In very short, the digital conservation concludes that one should keep every single bit unchanged, and focusses on the container, codes and the so called raw data.

I would spend a few words on migration. From January to June 2014 we have migrated the digital archive of our company from LTO-4 to LTO-6. I decided to also change some file formats and to convert them en passant into other ones, more robust for the future. We started with roughly 1000 tapes and ended up with less than 300 tapes. Yes, we reduced the storage volume in the security cabinet by more than two thirds, and have now even more consistent data. We have migrated 5.7 PB of data and encountered one single error, which we could fix by using the second copy we had.

This kind of work must be done in an automated way, otherwise the so called human error became too important. Yet archivists need to be skilled in technical issues too, in order to be able to read critically the technical information provided by the industry and chose the solution that best fit the purposes.

Restoration

I have spoken many times about the ethics of conservation and restoration in my life (in 2010 I also organised a full conference on this very topic).

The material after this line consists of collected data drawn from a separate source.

(* ===== verification/Dhcp.v ===== *)
(** DHCP: kernel/src/net/protocols/dhcp.rs — the option codec, replies, the
    request packet and the lease handshake over a network device. *)
From Stdlib Require Import ZArith Lia.
From stdpp Require Import prelude list numbers gmap.
From S2P Require Import Prelude Cursor Packet Net NetBuild NetParse NetFormat NetDevice.

Definition DHCP_TIMEOUT : Z := 5000000.
Definition CLIENT_PORT : Z := 68.
Definition SERVER_PORT : Z := 67.
Definition COOKIE : Z := 0x63825363.

(** [u32::from_be] and [to_be] on the little-endian target. *)
Definition swap32 (x : Z) : Z := be_val (le_bytes 4 x).

(** * Messages *)

Inductive MessageType := Discover | Offer | Request | Ack | Unsupported.
#[global] Instance MessageType_eq_dec : EqDecision MessageType.
Proof. solve_decision. Defined.

Definition message_code (t : MessageType) : Z :=
  match t with Discover => 1 | Offer => 2 | Request => 3 | Ack => 5 | Unsupported => 6 end.
Definition message_from (val : Z) : MessageType :=
  if val =? 1 then Discover else if val =? 2 then Offer else if val =? 3 then Request
  else if val =? 5 then Ack else Unsupported.

Inductive DhcpOption :=
| Pad
| SubnetMask (a : Z)
| BroadcastIp (a : Z)
| RequestedIp (a : Z)
| LeaseTime (t : Z)
| MessageTypeOpt (t : MessageType)
| ServerIp (a : Z)
| ParameterRequestList (data : list Z)
| RenewalTime (t : Z)
| Unknown (code : Z) (data : list Z)
| End.
#[global] Instance DhcpOption_eq_dec : EqDecision DhcpOption.
Proof. solve_decision. Defined.

Inductive DhcpOptionId :=
| IdPad | IdSubnetMask | IdBroadcastIp | IdRequestedIp | IdLeaseTime | IdMessageType
| IdServerIp | IdParameterRequestList | IdRenewalTime | IdEnd.

Definition id_code (i : DhcpOptionId) : Z :=
  match i with
  | IdPad => 0 | IdSubnetMask => 1 | IdBroadcastIp => 28 | IdRequestedIp => 50
  | IdLeaseTime => 51 | IdMessageType => 53 | IdServerIp => 54
  | IdParameterRequestList => 55 | IdRenewalTime => 58 | IdEnd => 255
  end.

Definition id_try_from (value : Z) : option DhcpOptionId :=
  if value =? 0 then Some IdPad else if value =? 1 then Some IdSubnetMask
  else if value =? 28 then Some IdBroadcastIp else if value =? 50 then Some IdRequestedIp
  else if value =? 51 then Some IdLeaseTime else if value =? 53 then Some IdMessageType
  else if value =? 54 then Some IdServerIp else if value =? 55 then Some IdParameterRequestList
  else if value =? 58 then Some IdRenewalTime else if value =? 255 then Some IdEnd
  else None.

Module DhcpOption.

As I am becoming older, I more and more agree with the definition: “Restoration consists in replicate the errors of the past.” We as a professional community should be able to do more in our restoration works than just replicate the errors of the past.

The first softwares for digital image restoration essentially selected the region where a problem occurs (called ROI for region of interest), and they defocus it a little, so the problem becomes less visible. In order to mask the fact that it’s less sharp, they increase a little the contrast, and the spectator has the illusion that the problem is solved.

More modern softwares do the work on the pixel level. They try to fix the actual problem that a pixel has, or that a small group of pixels have, and not longer to mask it. The newer programmes are more complex and need more powerful computers for efficiency. As restorers we can also use plenty of tools developed mainly by the game industry for the special effects. If we use them cum grano salis, then we can actually perform restoration work and not just do a camouflage of an existing problem. Of course, all these interventions have to be carefully documented, which is a difficult yet necessary task.

Recent Developments

Very important advancements have been made in the audio-visual and game industry.

The high dynamic range allows the archive to have a more accurate colour reproduction (for example for Dufaycolor, Kodachrome or Technicolor), and can be used to improve audio-visual archiving.

The high frame rate allows the archive to better encode the frame rates of the silent area and by multiplying frames and adding black frames, in order to emulate the projector shutter pales, gives a more accurate and also a more pleasant viewing experience. Theatrical access is improved dramatically. The forensic science developed new tools, allowing to read all the information out of a magnetic tape, and to interpret it by software.

The algorithms developed for DNA sequencing can be used to process the optical sound track from an archival scan, witch should be done frame by frame and edge to edge, with a little vertical over-scan. This opens the most doors for further restoration work and post-production for diffusion and access. This way both conservation and restoration are improved.

 

Summa summarum: Let’s emulate the sound of colour the best way the available technique allows us to do today, by strictly keeping open all the possibilities for our successors. They must be able to debate, modify and improve our own work.